**Work to be completed**.
Copy word for word, please, the lines of the entries below running from the one containing "destruct (validate_each _" to the one containing "End Tables.", both ends included.

Saved data entries
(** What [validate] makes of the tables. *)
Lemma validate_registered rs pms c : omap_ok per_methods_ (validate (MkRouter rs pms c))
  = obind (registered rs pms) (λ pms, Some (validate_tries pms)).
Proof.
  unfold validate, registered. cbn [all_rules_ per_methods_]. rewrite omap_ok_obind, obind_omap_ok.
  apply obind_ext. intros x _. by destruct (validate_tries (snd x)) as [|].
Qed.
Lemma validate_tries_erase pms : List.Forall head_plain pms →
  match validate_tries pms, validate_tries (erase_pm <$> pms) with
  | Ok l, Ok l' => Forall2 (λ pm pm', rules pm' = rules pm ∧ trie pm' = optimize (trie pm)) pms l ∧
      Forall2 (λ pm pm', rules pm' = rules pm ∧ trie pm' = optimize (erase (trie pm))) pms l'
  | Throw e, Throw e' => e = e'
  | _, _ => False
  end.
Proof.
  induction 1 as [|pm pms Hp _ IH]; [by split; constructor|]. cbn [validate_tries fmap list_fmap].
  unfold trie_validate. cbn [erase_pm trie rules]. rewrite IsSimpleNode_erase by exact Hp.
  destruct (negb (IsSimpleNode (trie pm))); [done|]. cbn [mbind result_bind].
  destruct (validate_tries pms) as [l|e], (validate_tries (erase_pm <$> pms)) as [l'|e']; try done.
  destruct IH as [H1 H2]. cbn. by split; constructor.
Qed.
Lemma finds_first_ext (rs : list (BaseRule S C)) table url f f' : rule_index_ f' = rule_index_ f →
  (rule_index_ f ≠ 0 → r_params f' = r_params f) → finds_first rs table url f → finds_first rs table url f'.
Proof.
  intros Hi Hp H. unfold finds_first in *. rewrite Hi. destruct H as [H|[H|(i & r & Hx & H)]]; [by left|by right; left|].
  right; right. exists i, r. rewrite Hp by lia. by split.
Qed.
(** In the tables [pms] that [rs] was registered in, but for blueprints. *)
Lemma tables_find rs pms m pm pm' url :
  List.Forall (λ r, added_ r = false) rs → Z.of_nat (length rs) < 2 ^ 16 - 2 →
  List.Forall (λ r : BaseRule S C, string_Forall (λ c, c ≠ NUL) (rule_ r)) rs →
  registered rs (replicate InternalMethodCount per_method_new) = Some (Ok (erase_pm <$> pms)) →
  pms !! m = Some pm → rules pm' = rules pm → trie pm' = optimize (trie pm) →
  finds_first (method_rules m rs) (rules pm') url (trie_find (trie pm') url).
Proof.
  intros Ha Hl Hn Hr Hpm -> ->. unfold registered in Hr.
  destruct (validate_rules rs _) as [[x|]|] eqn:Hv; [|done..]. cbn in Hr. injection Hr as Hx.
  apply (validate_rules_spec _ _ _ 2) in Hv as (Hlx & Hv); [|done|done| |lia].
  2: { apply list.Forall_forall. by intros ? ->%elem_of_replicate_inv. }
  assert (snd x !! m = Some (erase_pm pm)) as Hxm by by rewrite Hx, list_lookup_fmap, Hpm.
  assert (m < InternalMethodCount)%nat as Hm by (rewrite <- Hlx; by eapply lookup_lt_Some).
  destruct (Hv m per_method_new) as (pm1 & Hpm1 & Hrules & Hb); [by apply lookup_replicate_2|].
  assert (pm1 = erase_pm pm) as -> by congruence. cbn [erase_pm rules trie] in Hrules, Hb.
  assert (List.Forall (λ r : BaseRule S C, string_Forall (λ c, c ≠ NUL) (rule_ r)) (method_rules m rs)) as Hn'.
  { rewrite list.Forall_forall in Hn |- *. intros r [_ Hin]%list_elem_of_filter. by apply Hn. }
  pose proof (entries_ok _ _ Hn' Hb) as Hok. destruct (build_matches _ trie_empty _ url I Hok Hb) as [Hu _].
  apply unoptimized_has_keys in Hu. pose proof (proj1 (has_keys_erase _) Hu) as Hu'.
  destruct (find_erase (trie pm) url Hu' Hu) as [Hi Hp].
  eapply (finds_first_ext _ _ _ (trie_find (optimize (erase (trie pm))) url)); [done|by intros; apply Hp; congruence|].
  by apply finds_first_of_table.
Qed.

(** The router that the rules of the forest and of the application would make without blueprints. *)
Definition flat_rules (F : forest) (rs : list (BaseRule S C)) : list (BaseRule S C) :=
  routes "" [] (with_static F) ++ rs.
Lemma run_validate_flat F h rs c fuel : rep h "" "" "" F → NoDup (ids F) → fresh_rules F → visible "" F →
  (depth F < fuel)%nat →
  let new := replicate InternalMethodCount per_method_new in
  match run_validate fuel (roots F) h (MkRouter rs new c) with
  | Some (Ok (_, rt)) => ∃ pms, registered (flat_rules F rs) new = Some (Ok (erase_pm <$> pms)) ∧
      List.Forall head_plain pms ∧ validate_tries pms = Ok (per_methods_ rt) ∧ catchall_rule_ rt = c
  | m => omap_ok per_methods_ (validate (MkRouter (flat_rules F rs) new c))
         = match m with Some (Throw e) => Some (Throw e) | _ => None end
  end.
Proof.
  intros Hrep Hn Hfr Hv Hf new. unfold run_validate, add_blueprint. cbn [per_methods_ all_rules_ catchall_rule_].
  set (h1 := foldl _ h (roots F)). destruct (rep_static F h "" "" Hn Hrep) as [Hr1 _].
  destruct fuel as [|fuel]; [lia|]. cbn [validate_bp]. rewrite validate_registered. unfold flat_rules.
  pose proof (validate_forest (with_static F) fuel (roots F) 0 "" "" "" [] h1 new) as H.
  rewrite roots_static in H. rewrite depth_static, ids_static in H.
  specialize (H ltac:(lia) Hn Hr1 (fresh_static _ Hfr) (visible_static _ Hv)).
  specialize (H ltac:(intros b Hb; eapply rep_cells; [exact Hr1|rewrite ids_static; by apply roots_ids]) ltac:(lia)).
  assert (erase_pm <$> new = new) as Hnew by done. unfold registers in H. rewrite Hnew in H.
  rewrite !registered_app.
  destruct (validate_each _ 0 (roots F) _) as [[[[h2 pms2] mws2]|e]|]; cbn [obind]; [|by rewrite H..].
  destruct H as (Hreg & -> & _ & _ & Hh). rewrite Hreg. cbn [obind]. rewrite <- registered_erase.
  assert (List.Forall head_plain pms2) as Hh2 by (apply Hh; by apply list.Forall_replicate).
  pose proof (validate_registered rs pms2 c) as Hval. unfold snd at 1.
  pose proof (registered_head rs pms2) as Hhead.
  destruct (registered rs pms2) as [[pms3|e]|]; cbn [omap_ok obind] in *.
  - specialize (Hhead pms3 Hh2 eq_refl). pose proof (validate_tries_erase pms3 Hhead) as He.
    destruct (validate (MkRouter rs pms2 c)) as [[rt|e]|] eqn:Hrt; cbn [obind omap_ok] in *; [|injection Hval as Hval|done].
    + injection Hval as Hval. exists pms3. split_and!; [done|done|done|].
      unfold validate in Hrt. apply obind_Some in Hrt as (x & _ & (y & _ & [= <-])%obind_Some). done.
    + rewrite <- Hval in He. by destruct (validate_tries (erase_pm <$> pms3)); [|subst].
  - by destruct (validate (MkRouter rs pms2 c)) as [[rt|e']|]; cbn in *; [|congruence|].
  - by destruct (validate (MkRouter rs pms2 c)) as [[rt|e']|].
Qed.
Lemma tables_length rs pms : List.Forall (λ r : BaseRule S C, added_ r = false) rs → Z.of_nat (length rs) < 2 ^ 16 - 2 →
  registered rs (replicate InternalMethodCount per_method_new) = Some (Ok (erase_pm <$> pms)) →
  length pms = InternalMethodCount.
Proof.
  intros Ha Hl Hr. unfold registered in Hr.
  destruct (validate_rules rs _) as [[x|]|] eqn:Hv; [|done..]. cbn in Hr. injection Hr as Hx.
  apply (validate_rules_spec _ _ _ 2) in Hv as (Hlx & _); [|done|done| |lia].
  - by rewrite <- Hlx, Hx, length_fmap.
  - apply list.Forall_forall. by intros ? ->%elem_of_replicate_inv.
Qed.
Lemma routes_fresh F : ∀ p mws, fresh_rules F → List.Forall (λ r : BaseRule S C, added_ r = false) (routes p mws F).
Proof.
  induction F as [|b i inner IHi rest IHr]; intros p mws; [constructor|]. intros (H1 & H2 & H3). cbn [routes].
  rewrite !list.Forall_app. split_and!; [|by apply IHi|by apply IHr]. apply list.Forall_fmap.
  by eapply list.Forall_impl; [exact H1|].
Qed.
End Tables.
---
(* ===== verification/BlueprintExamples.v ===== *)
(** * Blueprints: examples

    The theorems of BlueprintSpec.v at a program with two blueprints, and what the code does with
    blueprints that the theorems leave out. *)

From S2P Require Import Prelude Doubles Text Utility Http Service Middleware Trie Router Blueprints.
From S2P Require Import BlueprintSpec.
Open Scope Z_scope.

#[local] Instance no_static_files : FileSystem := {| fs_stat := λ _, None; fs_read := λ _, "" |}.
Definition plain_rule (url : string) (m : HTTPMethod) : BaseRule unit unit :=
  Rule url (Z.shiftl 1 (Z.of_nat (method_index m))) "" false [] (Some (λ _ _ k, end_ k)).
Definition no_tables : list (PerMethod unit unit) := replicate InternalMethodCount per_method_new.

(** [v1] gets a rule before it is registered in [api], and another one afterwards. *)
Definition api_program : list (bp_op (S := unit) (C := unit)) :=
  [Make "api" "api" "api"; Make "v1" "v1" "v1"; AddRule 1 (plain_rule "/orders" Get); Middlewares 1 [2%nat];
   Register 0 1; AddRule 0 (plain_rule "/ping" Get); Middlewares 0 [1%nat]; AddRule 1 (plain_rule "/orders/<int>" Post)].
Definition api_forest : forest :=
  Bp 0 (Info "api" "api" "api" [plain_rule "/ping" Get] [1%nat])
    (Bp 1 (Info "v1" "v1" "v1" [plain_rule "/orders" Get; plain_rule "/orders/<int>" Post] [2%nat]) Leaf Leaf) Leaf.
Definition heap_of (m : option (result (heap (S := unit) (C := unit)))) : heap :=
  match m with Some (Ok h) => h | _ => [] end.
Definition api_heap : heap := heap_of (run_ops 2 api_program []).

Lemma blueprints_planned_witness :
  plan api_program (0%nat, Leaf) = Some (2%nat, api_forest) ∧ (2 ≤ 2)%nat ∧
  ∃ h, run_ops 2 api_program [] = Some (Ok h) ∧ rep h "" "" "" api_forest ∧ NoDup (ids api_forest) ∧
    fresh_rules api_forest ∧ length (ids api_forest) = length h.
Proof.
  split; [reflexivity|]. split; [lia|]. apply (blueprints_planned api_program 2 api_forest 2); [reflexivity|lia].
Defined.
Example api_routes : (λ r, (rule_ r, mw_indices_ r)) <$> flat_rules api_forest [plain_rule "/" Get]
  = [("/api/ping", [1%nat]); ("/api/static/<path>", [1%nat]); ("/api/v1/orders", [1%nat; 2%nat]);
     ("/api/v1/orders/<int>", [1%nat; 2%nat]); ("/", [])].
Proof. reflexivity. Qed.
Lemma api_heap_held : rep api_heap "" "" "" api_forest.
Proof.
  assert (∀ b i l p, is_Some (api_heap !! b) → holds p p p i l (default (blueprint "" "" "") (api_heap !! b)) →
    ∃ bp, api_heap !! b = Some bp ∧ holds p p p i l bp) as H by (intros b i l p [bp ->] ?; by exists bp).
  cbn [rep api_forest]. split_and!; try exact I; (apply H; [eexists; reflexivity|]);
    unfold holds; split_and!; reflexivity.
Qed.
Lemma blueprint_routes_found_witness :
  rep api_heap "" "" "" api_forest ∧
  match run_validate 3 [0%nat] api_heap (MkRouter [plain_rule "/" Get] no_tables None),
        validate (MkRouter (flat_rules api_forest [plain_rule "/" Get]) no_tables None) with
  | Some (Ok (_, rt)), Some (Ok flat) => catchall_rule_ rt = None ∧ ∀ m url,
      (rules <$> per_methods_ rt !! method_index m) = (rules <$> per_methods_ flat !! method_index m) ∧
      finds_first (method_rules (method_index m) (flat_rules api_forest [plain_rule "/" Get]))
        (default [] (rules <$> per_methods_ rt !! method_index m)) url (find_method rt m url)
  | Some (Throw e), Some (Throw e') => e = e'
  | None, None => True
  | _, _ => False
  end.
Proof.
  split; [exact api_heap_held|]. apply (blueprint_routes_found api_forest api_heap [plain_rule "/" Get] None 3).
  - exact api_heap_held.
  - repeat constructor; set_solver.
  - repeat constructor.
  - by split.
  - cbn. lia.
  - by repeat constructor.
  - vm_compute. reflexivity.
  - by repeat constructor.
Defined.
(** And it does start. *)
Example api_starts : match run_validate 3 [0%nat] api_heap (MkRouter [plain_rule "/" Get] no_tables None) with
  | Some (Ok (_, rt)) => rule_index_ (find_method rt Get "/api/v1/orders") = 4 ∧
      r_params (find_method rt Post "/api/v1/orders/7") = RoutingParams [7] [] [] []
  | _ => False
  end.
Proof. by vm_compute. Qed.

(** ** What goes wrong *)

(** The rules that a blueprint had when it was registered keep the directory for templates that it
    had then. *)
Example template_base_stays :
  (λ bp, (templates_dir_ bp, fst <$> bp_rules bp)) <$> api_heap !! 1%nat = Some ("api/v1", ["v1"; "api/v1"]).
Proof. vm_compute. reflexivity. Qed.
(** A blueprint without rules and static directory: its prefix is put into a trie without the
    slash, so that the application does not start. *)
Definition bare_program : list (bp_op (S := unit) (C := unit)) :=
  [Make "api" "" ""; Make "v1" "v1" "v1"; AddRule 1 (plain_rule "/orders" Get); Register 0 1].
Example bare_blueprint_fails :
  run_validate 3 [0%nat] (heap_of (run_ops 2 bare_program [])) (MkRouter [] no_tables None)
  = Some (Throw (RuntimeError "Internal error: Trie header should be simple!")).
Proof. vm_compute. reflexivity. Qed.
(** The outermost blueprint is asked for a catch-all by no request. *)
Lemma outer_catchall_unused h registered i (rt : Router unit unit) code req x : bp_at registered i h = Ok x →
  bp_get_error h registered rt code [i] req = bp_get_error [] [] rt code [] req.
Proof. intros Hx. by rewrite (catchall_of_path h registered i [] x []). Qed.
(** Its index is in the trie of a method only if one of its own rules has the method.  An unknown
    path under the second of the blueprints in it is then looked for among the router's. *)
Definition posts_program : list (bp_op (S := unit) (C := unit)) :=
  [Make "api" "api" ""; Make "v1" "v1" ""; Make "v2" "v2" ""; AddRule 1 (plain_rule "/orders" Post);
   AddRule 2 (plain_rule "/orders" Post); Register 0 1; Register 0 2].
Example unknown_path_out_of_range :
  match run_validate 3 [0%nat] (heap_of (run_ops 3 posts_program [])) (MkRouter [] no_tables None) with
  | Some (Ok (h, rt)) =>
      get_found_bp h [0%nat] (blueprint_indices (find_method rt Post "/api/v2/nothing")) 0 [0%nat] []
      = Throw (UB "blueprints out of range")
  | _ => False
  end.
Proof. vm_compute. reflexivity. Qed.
---
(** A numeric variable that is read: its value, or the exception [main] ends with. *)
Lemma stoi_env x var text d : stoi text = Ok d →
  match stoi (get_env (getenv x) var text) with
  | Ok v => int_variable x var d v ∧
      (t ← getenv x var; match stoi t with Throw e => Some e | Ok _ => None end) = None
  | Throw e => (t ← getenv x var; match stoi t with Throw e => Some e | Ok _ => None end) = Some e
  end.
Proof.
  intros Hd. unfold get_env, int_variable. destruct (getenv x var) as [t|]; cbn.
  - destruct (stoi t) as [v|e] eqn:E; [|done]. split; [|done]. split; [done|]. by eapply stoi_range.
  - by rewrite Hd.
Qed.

**Answer for the task**.
  destruct (validate_each _ 0 (roots F) _) as [[[[h2 pms2] mws2]|e]|]; cbn [obind]; [|by rewrite H..].
  destruct H as (Hreg & -> & _ & _ & Hh). rewrite Hreg. cbn [obind]. rewrite <- registered_erase.
  assert (List.Forall head_plain pms2) as Hh2 by (apply Hh; by apply list.Forall_replicate).
  pose proof (validate_registered rs pms2 c) as Hval. unfold snd at 1.
  pose proof (registered_head rs pms2) as Hhead.
  destruct (registered rs pms2) as [[pms3|e]|]; cbn [omap_ok obind] in *.
  - specialize (Hhead pms3 Hh2 eq_refl). pose proof (validate_tries_erase pms3 Hhead) as He.
    destruct (validate (MkRouter rs pms2 c)) as [[rt|e]|] eqn:Hrt; cbn [obind omap_ok] in *; [|injection Hval as Hval|done].
    + injection Hval as Hval. exists pms3. split_and!; [done|done|done|].
      unfold validate in Hrt. apply obind_Some in Hrt as (x & _ & (y & _ & [= <-])%obind_Some). done.
    + rewrite <- Hval in He. by destruct (validate_tries (erase_pm <$> pms3)); [|subst].
  - by destruct (validate (MkRouter rs pms2 c)) as [[rt|e']|]; cbn in *; [|congruence|].
  - by destruct (validate (MkRouter rs pms2 c)) as [[rt|e']|].
Qed.
Lemma tables_length rs pms : List.Forall (λ r : BaseRule S C, added_ r = false) rs → Z.of_nat (length rs) < 2 ^ 16 - 2 →
  registered rs (replicate InternalMethodCount per_method_new) = Some (Ok (erase_pm <$> pms)) →
  length pms = InternalMethodCount.
Proof.
  intros Ha Hl Hr. unfold registered in Hr.
  destruct (validate_rules rs _) as [[x|]|] eqn:Hv; [|done..]. cbn in Hr. injection Hr as Hx.
  apply (validate_rules_spec _ _ _ 2) in Hv as (Hlx & _); [|done|done| |lia].
  - by rewrite <- Hlx, Hx, length_fmap.
  - apply list.Forall_forall. by intros ? ->%elem_of_replicate_inv.
Qed.
Lemma routes_fresh F : ∀ p mws, fresh_rules F → List.Forall (λ r : BaseRule S C, added_ r = false) (routes p mws F).
Proof.
  induction F as [|b i inner IHi rest IHr]; intros p mws; [constructor|]. intros (H1 & H2 & H3). cbn [routes].
  rewrite !list.Forall_app. split_and!; [|by apply IHi|by apply IHr]. apply list.Forall_fmap.
  by eapply list.Forall_impl; [exact H1|].
Qed.
End Tables.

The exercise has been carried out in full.